Now, X’s lawyers said the company had done exactly what Mr. Musk vowed not to: take down accounts that a Brazilian justice ordered removed because the judge said they threatened Brazil’s democracy. X also complied with the justice’s other demands, including paying fines and naming a new formal representative in the country, the lawyers said.

Brazil’s Supreme Court confirmed X’s moves in a filing on Saturday, but said the company had not filed the proper paperwork. It gave X five days to send further documentation.

The abrupt about-face from Mr. Musk in Brazil appeared to be a defeat for the outspoken businessman and his self-designed image as a warrior for free speech. Mr. Musk and his company had loudly and harshly criticized Brazil’s Supreme Court for months, even publicly releasing some of its sealed orders, but neither had publicly mentioned their reversal by Saturday morning.

The moment showed how, in the yearslong power struggle between tech giants and nation-states, governments have been able to keep the upper hand.

Mr. Musk has had to come to terms with that reality in other countries, including India and Turkey, where his social network complied with orders to censor certain posts. But in Brazil and Australia, he complained about government orders he disagreed with and accused local officials of censorship. His company’s responses to governments have often been in line with his personal politics.

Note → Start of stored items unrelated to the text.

(** * Event dispatcher: dispatch, validation, handlers and the socket registry

    A shallow embedding of the TypeScript sources of the event-dispatcher
    service: the domain dispatcher (domain/services/EventDispatcher.ts), the
    application service (application/EventService.ts), the two handlers
    (application/handlers), the notification DTO, the Socket.IO adapter and
    the HTTP notification adapter (infrastructure/adapters).

    Values travelling through the service are JSON values parsed from request
    bodies; TypeScript types are erased at run time, so the embedding keeps
    the JavaScript value and its run-time checks (truthiness, property reads,
    strict equality, string conversion in template literals). *)

From Stdlib Require Import QArith Qcanon.
From stdpp Require Import base strings list gmap numbers pretty.

Set Warnings "-register-all".
Local Open Scope string_scope.
Local Open Scope list_scope.

(** ** JavaScript values and completions *)

(** Values of the run time, as [JSON.parse] produces them, plus [undefined].
    An object is the list of its own properties; a read takes the first
    entry of a name. Numbers are the rationals they denote. *)
Inductive JsValue : Type :=
  | JUndefined
  | JNull
  | JBool (b : bool)
  | JNum (q : Qc)
  | JStr (s : string)
  | JArr (elems : list JsValue)
  | JObj (props : list (string * JsValue)).

(** What a [throw] carries: the native [TypeError] of the engine, or
    [new Error(message)]. *)
Inductive JsError : Type :=
  | TypeError
  | Error (message : string).

(** How an evaluation ends: normally with a value, or by a [throw]. *)
Inductive Completion (A : Type) : Type :=
  | Normal (a : A)
  | Throw (e : JsError).
Arguments Normal {A} a.
Arguments Throw {A} e.

(** Settlement of the promise an [async] function returns. *)
Inductive Promise (A : Type) : Type :=
  | Fulfilled (a : A)
  | Rejected (e : JsError).
Arguments Fulfilled {A} a.
Arguments Rejected {A} e.

(** Sequencing of completions: the first [throw] ends the evaluation. *)
Global Instance Completion_ret : MRet Completion := λ A a, Normal a.

Global Instance Completion_bind : MBind Completion := λ A B f c,
  match c with
  | Normal a => f a
  | Throw e => Throw e
  end.

Global Instance Completion_fmap : FMap Completion := λ A B f c,
  match c with
  | Normal a => Normal (f a)
  | Throw e => Throw e
  end.

(** [Number::toString] belongs to the engine. *)
Class Runtime : Type := { number_to_string : Qc → string }.

(** ToBoolean. *)
Definition truthy (v : JsValue) : bool :=
  match v with
  | JUndefined | JNull => false
  | JBool b => b
  | JNum q => negb (bool_decide (q = 0%Qc))
  | JStr s => negb (bool_decide (s = ""))
  | JArr _ | JObj _ => true
  end.

(** Own property of an object literal. *)
Fixpoint own_property (props : list (string * JsValue)) (name : string) : JsValue :=
  match props with
  | [] => JUndefined
  | (k, v) :: rest => if bool_decide (k = name) then v else own_property rest name
  end.

(** [v.name] for the names the service reads (none is an array index and
    none lives on a built-in prototype): reading from [undefined] or [null]
    throws a TypeError, arrays and strings carry [length], any other miss
    is [undefined]. The length of a string is counted on the characters of
    the embedding, which agrees with the engine on whether it is zero. *)
Definition get_prop (v : JsValue) (name : string) : Completion JsValue :=
  match v with
  | JUndefined | JNull => Throw TypeError
  | JObj props => Normal (own_property props name)
  | JArr elems =>
      Normal (if bool_decide (name = "length")
              then JNum (Q2Qc (inject_Z (Z.of_nat (length elems)))) else JUndefined)
  | JStr s =>
      Normal (if bool_decide (name = "length")
              then JNum (Q2Qc (inject_Z (Z.of_nat (String.length s)))) else JUndefined)
  | JBool _ | JNum _ => Normal JUndefined
  end.

(** [v === 0]. *)
Definition strict_equals_zero (v : JsValue) : bool :=
  match v with
  | JNum q => bool_decide (q = 0%Qc)
  | _ => false
  end.

(** [v === s] for a string literal [s]. *)
Definition strict_equals_string (v : JsValue) (s : string) : bool :=
  match v with
  | JStr t => bool_decide (t = s)
  | _ => false
  end.

Section ToString.
Context `{Runtime}.

(** ToString, as a template literal applies it. An array joins its
    elements with commas, [null] and [undefined] elements giving the empty
    string. A plain object prints as [[object Object]] unless it carries an
    own [toString] property: parsed from JSON that property is not
    callable, [valueOf] returns the object itself, and the conversion
    throws a TypeError. *)
Fixpoint toString (v : JsValue) : Completion string :=
  match v with
  | JUndefined => Normal "undefined"
  | JNull => Normal "null"
  | JBool b => Normal (if b then "true" else "false")
  | JNum q => Normal (number_to_string q)
  | JStr s => Normal s
  | JArr elems =>
      let element (x : JsValue) : Completion string :=
        match x with
        | JUndefined | JNull => Normal ""
        | _ => toString x
        end in
      (fix join (l : list JsValue) : Completion string :=
         match l with
         | [] => Normal ""
         | [x] => element x
         | x :: rest =>
             match element x with
             | Throw e => Throw e
             | Normal s =>
                 match join rest with
                 | Throw e => Throw e
                 | Normal r => Normal (s +:+ "," +:+ r)
                 end
             end
         end) elems
  | JObj props =>
      if bool_decide ("toString" ∈ props.*1) then Throw TypeError
      else Normal "[object Object]"
  end.

End ToString.

(** ** domain/model/Event.ts and EventHandler.ts *)

Module EventType.

Definition CRYPTO_UPDATE_EUR : string := "CRYPTO_UPDATE_EUR".

Definition CRYPTO_UPDATE_USD : string := "CRYPTO_UPDATE_USD".

Definition USER_NOTIFICATION : string := "USER_NOTIFICATION".

(** [Object.values(EventType)]. *)
Definition values : list string :=
  [CRYPTO_UPDATE_EUR; CRYPTO_UPDATE_USD; USER_NOTIFICATION].

End EventType.

(** The [Event] interface. Its field types are erased at run time: a request
    body cast to [Event] carries whatever JSON it was given. *)
Record Event : Type := { eventType : JsValue; payload : JsValue }.

(** The [EventHandler] interface over a world [W] that handlers act on.
    [hid] stands for the identity of the handler instance. A handler may
    throw. *)
Record EventHandler (W : Type) : Type := {
  hid : nat;
  eventTypes : list string;
  handle : Event → W → Completion unit * W
}.
Arguments hid {W} _.
Arguments eventTypes {W} _.
Arguments handle {W} _ _ _.

(** What a call of the dispatcher leaves behind: the handler invocations it
    made, in order, each with the event it passed; how it ended; the world
    after it. *)
Record Dispatched (W : Type) : Type := {
  invoked : list (nat * Event);
  outcome : Completion unit;
  after : W
}.
Arguments invoked {W} _.
Arguments outcome {W} _.
Arguments after {W} _.

(** ** domain/services/EventDispatcher.ts *)

Module DomainEventDispatcher.
Section Dispatcher.
Context `{Runtime} {W : Type}.

(** Body of the inner [forEach] of the constructor: create the list of
    the kind when the map has none, then push the handler on it. *)
Definition register (handler : EventHandler W)
    (handlers : gmap string (list (EventHandler W))) (eventType : string)
    : gmap string (list (EventHandler W)) :=
  let handlers1 :=
    if bool_decide (is_Some (handlers !! eventType)) then handlers
    else <[eventType := []]> handlers in
  match handlers1 !! eventType with
  | Some registered => <[eventType := registered ++ [handler]]> handlers1
  | None => handlers1
  end.

Definition constructor (handlers : list (EventHandler W))
    : gmap string (list (EventHandler W)) :=
  foldl (λ m handler, foldl (register handler) m (eventTypes handler)) ∅ handlers.

(** [Map.get]: every key of the map is a string. *)
Definition Map_get (handlers : gmap string (list (EventHandler W)))
    (key : JsValue) : option (list (EventHandler W)) :=
  match key with
  | JStr k => handlers !! k
  | _ => None
  end.

(** [handlers.forEach(handler => handler.handle(event))]: a handler that
    throws ends the iteration and the exception leaves [dispatch]. *)
Fixpoint forEach_handle (handlers : list (EventHandler W)) (event : Event)
    (w : W) : Dispatched W :=
  match handlers with
  | [] => {| invoked := []; outcome := Normal (); after := w |}
  | handler :: rest =>
      match handle handler event w with
      | (Normal _, w1) =>
          let r := forEach_handle rest event w1 in
          {| invoked := (hid handler, event) :: invoked r;
             outcome := outcome r; after := after r |}
      | (Throw e, w1) =>
          {| invoked := [(hid handler, event)]; outcome := Throw e; after := w1 |}
      end
  end.

Definition dispatch (handlers : gmap string (list (EventHandler W)))
    (event : Event) (w : W) : Dispatched W :=
  match Map_get handlers (eventType event) with
  | Some (handler :: rest) => forEach_handle (handler :: rest) event w
  | _ =>
      {| invoked := [];
         outcome := kind ← toString (eventType event);
                    Throw (Error ("No handler found for event type: " +:+ kind));
         after := w |}
  end.

End Dispatcher.
End DomainEventDispatcher.

(** ** domain/ports *)

(** [EventOutputPort], implemented over a world [W]. The user id arrives
    untyped from the payload. *)
Record EventOutputPort (W : Type) : Type := {
  sendToUser : JsValue → JsValue → W → Completion unit * W;
  broadcastEUR : JsValue → W → Completion unit * W;
  broadcastUSD : JsValue → W → Completion unit * W
}.
Arguments sendToUser {W} _ _ _ _.
Arguments broadcastEUR {W} _ _ _.
Arguments broadcastUSD {W} _ _ _.

(** [NotificationServicePort]: the call returns a promise, given here by
    its settlement. *)
Record NotificationServicePort (W : Type) : Type := {
  sendNotification : string → JsValue → W → Completion (Promise unit) * W
}.
Arguments sendNotification {W} _ _ _ _.

(** [new Date().toISOString()] reads the clock of the world. *)
Class Clock (W : Type) : Type := { now_toISOString : W → string * W }.

(** ** application/DTO *)

Module ViewUpdateMessage.

(** Modelled from the spec: [createViewUpdateMessage], whose file
    (application/DTO/ViewUpdateMessage.ts) is not among the sources. The
    spec gives the broadcast view as the generation timestamp and the
    payload passed through; the [eventType] tag is the one the test suite
    of the service reads back from the broadcast. *)
Definition createViewUpdateMessage (timestamp : string) (payload : JsValue) : JsValue :=
  JObj [("eventType", JStr "CRYPTO_UPDATE");
        ("timestamp", JStr timestamp);
        ("payload", payload)].

End ViewUpdateMessage.

Module NotificationUpdateMessage.

(** The callback of [map]: [{ id: crypto.id, symbol: crypto.symbol,
    price: crypto.price }]. *)
Definition project (crypto : JsValue) : Completion JsValue :=
  id ← get_prop crypto "id";
  symbol ← get_prop crypto "symbol";
  price ← get_prop crypto "price";
  Normal (JObj [("id", id); ("symbol", symbol); ("price", price)]).

(** [v.map(f)]: only an array has [map]; on [null], [undefined] and on any
    other JSON value the call is a TypeError. *)
Definition Array_map (f : JsValue → Completion JsValue) (v : JsValue)
    : Completion (list JsValue) :=
  match v with
  | JArr elems => mapM f elems
  | _ => Throw TypeError
  end.

Definition createNotificationUpdateMessage (timestamp : string)
    (eventInbound : Event) : Completion JsValue :=
  cryptoPriceData ← Array_map project (payload eventInbound);
  Normal (JObj [("timestamp", JStr timestamp); ("payload", JArr cryptoPriceData)]).

End NotificationUpdateMessage.

(** ** application/handlers *)

Module CryptoUpdateHandler.
Section Handler.
Context {W : Type} `{Clock W}.
Variable eventOutput : EventOutputPort W.
Variable notificationService : NotificationServicePort W.

Definition eventTypes : list string :=
  [EventType.CRYPTO_UPDATE_EUR; EventType.CRYPTO_UPDATE_USD].

Definition handle (eventInbound : Event) (w : W) : Completion unit * W :=
  let '(t1, w) := now_toISOString w in
  let updateMessage :=
    ViewUpdateMessage.createViewUpdateMessage t1 (payload eventInbound) in
  let '(t2, w) := now_toISOString w in
  match NotificationUpdateMessage.createNotificationUpdateMessage t2 eventInbound with
  | Throw e => (Throw e, w)
  | Normal notificationUpdateMessage =>
      if strict_equals_string (eventType eventInbound) EventType.CRYPTO_UPDATE_EUR then
        match broadcastEUR eventOutput updateMessage w with
        | (Throw e, w) => (Throw e, w)
        | (Normal _, w) =>
            match sendNotification notificationService "eur" notificationUpdateMessage w with
            | (Throw e, w) => (Throw e, w)
            | (Normal _, w) => (Normal (), w)
            end
        end
      else if strict_equals_string (eventType eventInbound) EventType.CRYPTO_UPDATE_USD then
        match broadcastUSD eventOutput updateMessage w with
        | (Throw e, w) => (Throw e, w)
        | (Normal _, w) =>
            match sendNotification notificationService "usd" notificationUpdateMessage w with
            | (Throw e, w) => (Throw e, w)
            | (Normal _, w) => (Normal (), w)
            end
        end
      else (Normal (), w)
  end.

Definition instance (identity : nat) : EventHandler W :=
  Build_EventHandler W identity eventTypes handle.

End Handler.
End CryptoUpdateHandler.

Module UserNotificationHandler.
Section Handler.
Context `{Runtime} {W : Type}.
Variable eventOutput : EventOutputPort W.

In the U.S., where Musk will never be censored, he has restored accounts of neo-Nazis, election deniers, and COVID science deniers. His own Twitter feed is an advertising platform for Trump. He frequently highlights outrageous pro-Trump, anti-Harris messages.

It’s sad to think that this hateful, bigoted man “owns” the world’s town square, where no one ever fact-checks him or moderates his Tweets.

Just proves, as if proof were needed, that money is power.